[Saved entries]
(* ===== verification/InodeTableTheorems.v ===== *)
(** The properties of the inode tables: where inodes are, how tables grow, and
    what a crash leaves of them. *)

From S2P Require Import Prelude.
From S2P Require Import Kernel.
From S2P Require Import Layout.
From S2P Require Import RangeTree.
From S2P Require Import FreeList.
From S2P Require Import FreeListSpec.
From S2P Require Import Balloc.
From S2P Require Import BallocSpec.
From S2P Require Import BallocInit.
From S2P Require Import CsumArea.
From S2P Require Import Pmem.
From S2P Require Import PmemSpec.
From S2P Require Import Journal.
From S2P Require Import JournalSpec.
From S2P Require Import InodeLog.
From S2P Require Import InodeLogSpec.
From S2P Require Import InodeMap.
From S2P Require Import InodeMapSpec.
From S2P Require Import InodeMapTheorems.
From S2P Require Import InodeTable.
From S2P Require Import InodeTableSpec.

(** The largest number a walk of [unsigned int] superpages can reach on one
    CPU is far above [MAX_INODE]. *)
Definition INO_LIMIT : Z := 0x400000000000.

(** [tbl v c] are the superpages of the table of CPU [c], version [v]. *)
Definition slot_of (n : Z) (tbl : Z -> Z -> list Z) (ino v : Z) : option Z :=
  b ← tbl v (ino mod n) !! Z.to_nat (ino / n / 16384);
  Some (b * 4096 + (ino / n) mod 16384 * 128).

Section tables.
Context {RB : RbOps} {KM : KmemOps} {CR : CrcOps} {MP : ModParams}.
Context (sbi : nova_sb_info).

Definition table_id (v c : Z) : Prop := (v = 0 \/ v = 1) /\ 0 <= c < cpus sbi.
Definition head_addr (v c : Z) : Z := meta_start_virt sbi + (16 + 16 * v) * 4096 + c * 64.
(** [b] is superpage number [i] of a table. *)
Definition tbl_at (tbl : Z -> Z -> list Z) (v c : Z) (i : nat) (b : Z) : Prop :=
  table_id v c /\ tbl v c !! i = Some b.

Record tables_ok (ls : list free_list) (m : mem) (tbl : Z -> Z -> list Z) : Prop := {
  to_chain : forall v c, table_id v c ->
    tbl v c <> [] /\ sp_chain sbi (cur m) (cur m (head_addr v c)) (tbl v c);
  to_held : forall v c i b, tbl_at tbl v c i b -> held ls b;
  to_apart : forall v c i b v' c' i' b', tbl_at tbl v c i b -> tbl_at tbl v' c' i' b' ->
    (v, c, i) <> (v', c', i') -> apart b b'
}.
End tables.

Section lemmas.
Context {RB : RbOps} {KM : KmemOps} {CR : CrcOps} {MP : ModParams}.
Context {RBL : RbLaws} {KML : KmemLaws}.
Context (sbi : nova_sb_info) (G : log_geometry sbi) (Hcpus : 0 < cpus sbi <= 1024).
Context (fuel : nat) (this_cpu : Z).

Lemma inode_table_addr v c : table_id sbi v c -> nova_get_inode_table sbi v c = Some (head_addr sbi v c).
Proof.
  intros [Hv Hc]. unfold nova_get_inode_table. rewrite (proj2 (Z.leb_gt _ _)) by lia.
  destruct G as [_ _ Hr]. unfold head_addr, meta_addr, nova_get_virt_addr_from_offset.
  change INODE_TABLE0_START with 16. change INODE_TABLE1_START with 32.
  change CACHELINE_SIZE with 64. change PAGE_SIZE with 4096.
  destruct Hv as [-> | ->].
  - change (Z.land 0 1 =? 0) with true. cbv beta iota zeta. f_equal.
    rewrite (u64_small (meta_start_virt sbi + _)) by lia. rewrite u64_small; lia.
  - change (Z.land 1 1 =? 0) with false. cbv beta iota zeta. f_equal.
    rewrite (u64_small (meta_start_virt sbi + _)) by lia. rewrite u64_small; lia.
Qed.

Lemma table_bounds ino : 32 <= ino < INO_LIMIT ->
  table_id sbi 0 (ino mod cpus sbi) /\ table_id sbi 1 (ino mod cpus sbi)
  /\ s32 (ino mod cpus sbi) = ino mod cpus sbi
  /\ u32 (Z.shiftr (ino / cpus sbi) num_inodes_bits) = ino / cpus sbi / 16384.
Proof.
  unfold INO_LIMIT. intros Hi. pose proof (Z.mod_pos_bound ino (cpus sbi) ltac:(lia)).
  split_and!; [unfold table_id; auto..| |].
  - apply s32_small. lia.
  - change num_inodes_bits with 14. rewrite Z.shiftr_div_pow2 by done. change (2 ^ 14) with 16384.
    pose proof (Z.div_pos ino (cpus sbi) ltac:(lia) ltac:(lia)).
    assert (ino / cpus sbi <= ino) by (apply Z.div_le_upper_bound; nia).
    apply u32_small. split; [by apply Z.div_pos|]. apply Z.div_lt_upper_bound; lia.
Qed.

Lemma table_slot_unfold ino v extendable st m p :
  32 <= ino < INO_LIMIT -> v = 0 \/ v = 1 -> cur m (head_addr sbi v (ino mod cpus sbi)) = p -> p <> 0 ->
  table_slot sbi fuel this_cpu ino v extendable st m
  = superpage_walk sbi fuel this_cpu (Z.to_nat (ino / cpus sbi / 16384)) p
      (ino mod cpus sbi) v extendable false st m.
Proof.
  intros Hi Hv Hp Hnz. destruct (table_bounds ino Hi) as (H0 & H1 & Hs & Hu).
  unfold table_slot. rewrite (proj2 (Z.eqb_neq _ _)) by lia. rewrite Hs, Hu.
  rewrite (inode_table_addr v) by (by destruct Hv as [-> | ->]).
  destruct (superpage_walk sbi fuel this_cpu (Z.to_nat (ino / cpus sbi / 16384)) p
      (ino mod cpus sbi) v extendable false st m) as [r t] eqn:E.
  apply (lbind_run _ _ _ _ p st [] r t); [by apply pm_run; rewrite <- Hp|].
  cbv beta. by rewrite (proj2 (Z.eqb_neq _ _)).
Qed.

Lemma chain_head g p sps : sp_chain sbi g p sps -> sps <> [] -> Forall superpage sps -> p <> 0.
Proof.
  destruct sps as [|b sps]; [done|]. intros [-> _] _ Hs. pose proof (Forall_inv Hs) as [? _]. lia.
Qed.

Lemma slot_index ino b :
  32 <= ino < INO_LIMIT -> superpage b ->
  u64 (b * 4096 + Z.land (ino / cpus sbi) (Z.shiftl 1 num_inodes_bits - 1) * NOVA_INODE_SIZE)
  = b * 4096 + (ino / cpus sbi) mod 16384 * 128.
Proof.
  intros Hi [? ?]. change (Z.shiftl 1 num_inodes_bits - 1) with (Z.ones 14).
  rewrite Z.land_ones by done. change (2 ^ 14) with 16384. change NOVA_INODE_SIZE with 128.
  pose proof (Z.mod_pos_bound (ino / cpus sbi) 16384 ltac:(lia)). apply u64_small. lia.
Qed.

(** The address of an inode whose superpage is there, and one that is not. *)
Lemma address_found ino v sps b ext alt st m :
  32 <= ino < INO_LIMIT -> v = 0 \/ v = 1 ->
  sp_path sbi (cur m) (cur m (head_addr sbi v (ino mod cpus sbi))) sps -> Forall superpage sps ->
  sps !! Z.to_nat (ino / cpus sbi / 16384) = Some b ->
  nova_get_inode_address sbi fuel this_cpu ino v ext alt st m
  = (Some ((0, Some (b * 4096 + (ino / cpus sbi) mod 16384 * 128)), st), []).
Proof.
  intros Hi Hv Hc Hs Hb. unfold nova_get_inode_address.
  rewrite (proj2 (Z.ltb_ge ino _)) by (unfold NOVA_NORMAL_INODE_START; lia).
  assert (Hnz : cur m (head_addr sbi v (ino mod cpus sbi)) <> 0).
  { destruct sps as [|b0 sps]; [done|]. destruct Hc as [-> _]. pose proof (Forall_inv Hs) as [? _]. lia. }
  apply (lbind_run _ _ _ _ (inr (b * 4096, false)) st [] _ []).
  - rewrite (table_slot_unfold _ _ _ _ _ _ Hi Hv eq_refl Hnz). by eapply walk_stays.
  - change (false && alt && metadata_csum) with false. cbv beta iota zeta.
    change (exec [] m) with m. rewrite lbind_mret.
    rewrite slot_index; [done|done|]. by eapply Forall_lookup_1.
Qed.

Lemma address_refused ino v sps alt st m :
  32 <= ino < INO_LIMIT -> v = 0 \/ v = 1 ->
  sp_chain sbi (cur m) (cur m (head_addr sbi v (ino mod cpus sbi))) sps -> sps <> [] ->
  Forall superpage sps -> sps !! Z.to_nat (ino / cpus sbi / 16384) = None ->
  nova_get_inode_address sbi fuel this_cpu ino v false alt st m = (Some ((- EINVAL, None), st), []).
Proof.
  intros Hi Hv Hc Hne Hs Hb. unfold nova_get_inode_address.
  rewrite (proj2 (Z.ltb_ge ino _)) by (unfold NOVA_NORMAL_INODE_START; lia).
  pose proof (chain_head _ _ _ Hc Hne Hs) as Hnz.
  apply (lbind_run _ _ _ _ (inl (- EINVAL)) st [] _ []); [|done].
  rewrite (table_slot_unfold _ _ _ _ _ _ Hi Hv eq_refl Hnz). destruct sps as [|b0 sps]; [done|].
  eapply walk_refuses; [done|done|done|]. by apply lookup_ge_None.
Qed.

Lemma tables_super ls m tbl v c : tables_ok sbi ls m tbl -> table_id sbi v c -> Forall superpage (tbl v c).
Proof.
  intros Hok Hid. apply Forall_lookup. intros i b Hb. by apply (to_held _ _ _ _ Hok v c i b).
Qed.

(** ** Growing tables *)

Definition extend_tbl (v c : Z) (new : list Z) (tbl : Z -> Z -> list Z) : Z -> Z -> list Z :=
  fun v' c' => if decide (v' = v /\ c' = c) then tbl v c ++ new else tbl v' c'.

(** [t] writes nothing of what the tables hold but the open ends. *)
Record keeps (tbl : Z -> Z -> list Z) (t : list pact) : Prop := {
  ke_head : forall v c, table_id sbi v c -> untouched (head_addr sbi v c) t;
  ke_link : forall v c i b, tbl_at sbi tbl v c i b -> is_Some (tbl v c !! S i) ->
    untouched (sp_link sbi b) t;
  ke_word : forall v c i b j, tbl_at sbi tbl v c i b -> 0 <= j < 262143 ->
    untouched (base sbi b + 8 * j) t
}.

Lemma keeps_nil tbl : keeps tbl [].
Proof. split; intros; constructor. Qed.

Lemma head_outside v c b : table_id sbi v c -> superpage b -> ~ sp_area sbi b (head_addr sbi v c).
Proof.
  intros [Hv Hc] [Hb _]. unfold sp_area, head_addr, base. lia.
Qed.

Lemma bind_apart (bs : list Z) i j b b' :
  NoDup (bs ≫= fun b => run b SP_BLOCKS) -> bs !! i = Some b -> bs !! j = Some b' -> i <> j ->
  apart b b'.
Proof.
  intros Hnd Hi Hj Hne. assert (Hx : forall x, x ∈ run b SP_BLOCKS -> x ∉ run b' SP_BLOCKS).
  { clear -Hnd Hi Hj Hne. revert i j Hi Hj Hne. induction bs as [|b0 bs IH]; intros i j Hi Hj Hne x; [done|].
    simpl in Hnd. apply NoDup_app in Hnd as (_ & Hd & Hnd).
    assert (Hin : forall k y, bs !! k = Some y -> x ∈ run y SP_BLOCKS ->
      x ∈ bs ≫= fun b => run b SP_BLOCKS).
    { intros k y Hk Hy. apply list_elem_of_bind. exists y. split; [done|].
      by apply list_elem_of_lookup_2 in Hk. }
    destruct i as [|i], j as [|j]; simplify_eq/=; [|..].
    - intros Hx Hx'. apply (Hd x Hx). by eapply Hin.
    - intros Hx Hx'. apply (Hd x Hx'). by eapply Hin.
    - apply (IH Hnd i j); [done|done|lia]. }
  unfold apart. destruct (decide (b + 512 <= b')); [by left|].
  destruct (decide (b' + 512 <= b)); [by right|]. exfalso.
  apply (Hx (Z.max b b')); apply elem_run_sp; lia.
Qed.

__Brief__
Could you return exactly the stretch of the data above that starts at the line with "Lemma address_found ino" and ends at the line with "- change (false", both lines included?

__Response box__
Lemma address_found ino v sps b ext alt st m :
  32 <= ino < INO_LIMIT -> v = 0 \/ v = 1 ->
  sp_path sbi (cur m) (cur m (head_addr sbi v (ino mod cpus sbi))) sps -> Forall superpage sps ->
  sps !! Z.to_nat (ino / cpus sbi / 16384) = Some b ->
  nova_get_inode_address sbi fuel this_cpu ino v ext alt st m
  = (Some ((0, Some (b * 4096 + (ino / cpus sbi) mod 16384 * 128)), st), []).
Proof.
  intros Hi Hv Hc Hs Hb. unfold nova_get_inode_address.
  rewrite (proj2 (Z.ltb_ge ino _)) by (unfold NOVA_NORMAL_INODE_START; lia).
  assert (Hnz : cur m (head_addr sbi v (ino mod cpus sbi)) <> 0).
  { destruct sps as [|b0 sps]; [done|]. destruct Hc as [-> _]. pose proof (Forall_inv Hs) as [? _]. lia. }
  apply (lbind_run _ _ _ _ (inr (b * 4096, false)) st [] _ []).
  - rewrite (table_slot_unfold _ _ _ _ _ _ Hi Hv eq_refl Hnz). by eapply walk_stays.
  - change (false && alt && metadata_csum) with false. cbv beta iota zeta.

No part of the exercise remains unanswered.